И выходит, той, проклятой магией пользовались не только бунтовщики.
— Да… будьте осторожны, заглядывая в прошлое, — счел нужным предупредить Святозар, подтягивая левую ногу к правой. — Как знать, что вы увидите.
— Вам повезло.
— Наверное. Не знаю. Может, кровь сыграла свою роль. Может, родовой амулет помог. Может… чудо, главное, я выжил. Я не сгнил заживо. Меня не растоптали свои же. Не добили чужие. Я несколько дней пролежал на поле, пока монах-игнатьинец не отыскал меня…
— Только вас?
— Монастырь Святой Урсулы Благословенной, забытый, заброшенный. Сложенный из камня. Стены его темные поросли мхом… там жили с полдюжины монахов, давших обет молчания, и два десятка тех, кому выпала удача выжить. Мы… как-то сразу поняли, что не стоит задавать вопросы. Там вдруг стало неважно, на чьей ты стороне. За мной убирали. В первые месяцы я просто лежал, глядя на стену, на камень, мох, жучки еще порой ползали. Было сыро и холодно, несмотря на медвежьи шкуры, которыми нас укрывали. Нам повезло. При монастыре был травник, причем целитель не из последних. Он многих поднял. А мне сказал, что держит меня не проклятие, но собственные грехи, что тело мое ныне соответствует душе. И зеркало принес.
Пальцы надавили на глазное яблоко, а после скользнули по рясе, стирая гной.

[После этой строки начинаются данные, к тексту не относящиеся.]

(* ===== verification/StartupProps.v ===== *)
(** * Properties: settings, starting and stopping

    The theorems about config/configfile.go, cmd/nmcd/main.go and internal/server/server.go,
    with their witnesses on a host of which everything is given. *)

From stdpp Require Import relations.
From S2P Require Import Prelude Clock Strings Bolt Lru NameDB Config Wire AuxPow Chain ChainUpdate.
From S2P Require Import Mempool MempoolSpec Network Node Encryption Wallet WalletTx RateLimit.
From S2P Require Import Rpc RpcServer Client Settings Startup StartupSpec Logging Ref NetProps WalletProps RpcProps MailProps.

Section props.
Context {H : Host}.

(** The first of some texts that is not empty, and what is used when all are. *)
Fixpoint first_set (l : list bytes) (default : bytes) : bytes :=
  match l with
  | [] => default
  | x :: l => if bool_decide (x <> []) then x else first_set l default
  end.

Lemma applyString_first l x d : applyString (first_set l d) x = first_set (x :: l) d.
Proof. done. Qed.

(** What the file adds: nothing when it cannot be used. *)
Definition file_settings (path : bytes) : FileConfig :=
  match LoadConfigFile path with Ok fc => fc | Err _ => no_file end.

Lemma load_file path c :
  match LoadConfigFile path with Err _ => c | Ok fc => ApplyFileConfig fc c end = ApplyFileConfig (file_settings path) c.
Proof. unfold file_settings. by destruct (LoadConfigFile path) as [|?], c. Qed.


End props.

(** ** Logging *)

Definition With_all (ctx : list attr) (l : Logger) : Logger := foldl (fun l a => With a l) l ctx.

(** What a handler of slog has after some calls of [With]. *)
Lemma With_all_handler ctx l :
  let h := ch_Handler (lg_handler l) in
  h_groups h = [] ->
  lg_handler (With_all ctx l) =
  mkComponent (mkHandler (h_format h) (h_writer h) (h_level h) [] (h_attrs h ++ (pair [] <$> ctx))) (ch_component (lg_handler l)).
Proof.
  revert l. induction ctx as [|a ctx IH]; intros l h Hg.
  { cbn. rewrite app_nil_r, <-Hg. subst h. by destruct (lg_handler l) as [[] ?]. }
  change (With_all (a :: ctx) l) with (With_all ctx (With a l)). rewrite IH by done. cbn. fold h.
  rewrite Hg. by rewrite <-app_assoc.
Qed.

— Я не поверил… я… я кричал. Просил добить меня. Боль была невыносимой. И запах… я гнил заживо. Несмотря на все примочки, настои и силу, которую в меня вливали. Но мне казалось, что ее дают слишком мало. Я… начал требовать. Я умолял не тратиться на остальных. Кто они, а кто я? Потом уже тот самый целитель сказал, что ему-то все едино, кого лечить, но если вдруг в монастырь нагрянет разъезд, они не посмотрят на мое состояние. Тогда-то я и понял, что меня больше нет. Того, прежнего… не скажу, что легко принял это. Больше двух лет я провел в том монастыре. Начал вставать… Храм… я сидел перед иконами, темные лики почти неразличимы, но сила, в них сокрытая, ощущалась остро. В храме становилось легче. Я пробовал… сперва это была не молитва. Ярость. Обида. Я молодой, успешный… я наследник древнего рода… не сомневался, что отец мертв… И кто? Уродец, которому не всякий подаст… после приходило раскаяние… и сны вернулись. Порой доходило до того, что я устраивался в том храме спать, прямо на лавке. В храме они меня не беспокоили. А мой наставник…
— Наставник?
— Тот самый целитель… он некогда был известным человеком в империи, но… это не моя тайна, тем паче что он уже давно умер… Но он сумел… он учил меня — не смирению, просто слышать… себя… и прочих тоже… Я помню, как вместе с ним впервые спустился в деревеньку. Я боялся, что меня узнают, и хотел этого, ведь это означало бы, что я, прежний я, еще существую. Но правда была в том, что там, в этой рыбацкой деревушке, никому не было дела до великолепного Бужева. Да, нам рассказывали что-то про царя, коронацию, но было видно, что для местных это все сродни сказкам. Их куда больше интересовало, что цены на соль поднялись, а на рыбу, напротив, упали. Что урожай в кои-то веки соберут, и быть может, он даже останется в амбарах, а зерно можно будет покупать вольно. Я читал газету, попавшую в эту деревню чудом, и удивлялся тому, что мир живет. Я — нет, а он живет.
— И вы…
— Смирился. Понял…
— Что?
Святозар покачал головой:
— Словами этого не объяснить, но… я осознал, что и вправду умер на том поле. А то, что есть, существует едино силой Божьей. Чего ради? Не знаю… Искупление? Я понимаю, что сотворенного моими руками не искупить. А потому… просто живу.